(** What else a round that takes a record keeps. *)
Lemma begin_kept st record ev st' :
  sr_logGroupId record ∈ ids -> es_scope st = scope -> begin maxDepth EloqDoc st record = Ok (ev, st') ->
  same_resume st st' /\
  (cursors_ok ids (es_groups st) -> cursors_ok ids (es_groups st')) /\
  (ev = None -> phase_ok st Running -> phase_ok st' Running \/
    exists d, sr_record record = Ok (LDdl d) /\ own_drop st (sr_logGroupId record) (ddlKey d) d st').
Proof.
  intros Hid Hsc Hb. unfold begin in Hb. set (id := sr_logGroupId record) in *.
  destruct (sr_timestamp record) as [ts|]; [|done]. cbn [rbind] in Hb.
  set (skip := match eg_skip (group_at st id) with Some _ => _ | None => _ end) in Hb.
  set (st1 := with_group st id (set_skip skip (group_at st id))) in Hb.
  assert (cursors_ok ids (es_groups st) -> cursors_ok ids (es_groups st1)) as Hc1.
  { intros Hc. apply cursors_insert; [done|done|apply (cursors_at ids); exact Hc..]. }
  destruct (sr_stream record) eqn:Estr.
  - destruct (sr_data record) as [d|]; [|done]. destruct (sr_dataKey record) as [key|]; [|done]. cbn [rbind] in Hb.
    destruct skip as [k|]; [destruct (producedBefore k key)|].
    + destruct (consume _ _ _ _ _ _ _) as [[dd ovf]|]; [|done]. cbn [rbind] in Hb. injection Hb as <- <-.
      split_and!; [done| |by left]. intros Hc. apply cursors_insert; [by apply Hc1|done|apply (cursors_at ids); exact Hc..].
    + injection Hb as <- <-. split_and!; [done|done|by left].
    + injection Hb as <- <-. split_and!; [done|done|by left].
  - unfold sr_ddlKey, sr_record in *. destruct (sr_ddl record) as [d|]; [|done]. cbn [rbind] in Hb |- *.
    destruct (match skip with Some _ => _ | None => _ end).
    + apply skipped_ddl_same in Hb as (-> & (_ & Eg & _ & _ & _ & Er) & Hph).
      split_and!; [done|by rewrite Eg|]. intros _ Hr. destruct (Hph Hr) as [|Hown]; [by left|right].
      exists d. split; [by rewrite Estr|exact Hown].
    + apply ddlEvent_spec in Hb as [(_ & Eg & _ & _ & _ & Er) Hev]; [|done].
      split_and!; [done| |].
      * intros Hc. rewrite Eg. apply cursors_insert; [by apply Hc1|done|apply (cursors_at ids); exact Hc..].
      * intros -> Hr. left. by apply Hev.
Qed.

+ + + + +

YOUR GOAL: Each line above from the one with "assert (cursors_ok ids" up to and including the one with "split_and!; [done|by rewrite" must be set down exactly, and no line outside that span may appear.

TASK RESPONSE:
  assert (cursors_ok ids (es_groups st) -> cursors_ok ids (es_groups st1)) as Hc1.
  { intros Hc. apply cursors_insert; [done|done|apply (cursors_at ids); exact Hc..]. }
  destruct (sr_stream record) eqn:Estr.
  - destruct (sr_data record) as [d|]; [|done]. destruct (sr_dataKey record) as [key|]; [|done]. cbn [rbind] in Hb.
    destruct skip as [k|]; [destruct (producedBefore k key)|].
    + destruct (consume _ _ _ _ _ _ _) as [[dd ovf]|]; [|done]. cbn [rbind] in Hb. injection Hb as <- <-.
      split_and!; [done| |by left]. intros Hc. apply cursors_insert; [by apply Hc1|done|apply (cursors_at ids); exact Hc..].
    + injection Hb as <- <-. split_and!; [done|done|by left].
    + injection Hb as <- <-. split_and!; [done|done|by left].
  - unfold sr_ddlKey, sr_record in *. destruct (sr_ddl record) as [d|]; [|done]. cbn [rbind] in Hb |- *.
    destruct (match skip with Some _ => _ | None => _ end).
    + apply skipped_ddl_same in Hb as (-> & (_ & Eg & _ & _ & _ & Er) & Hph).
      split_and!; [done|by rewrite Eg|]. intros _ Hr. destruct (Hph Hr) as [|Hown]; [by left|right].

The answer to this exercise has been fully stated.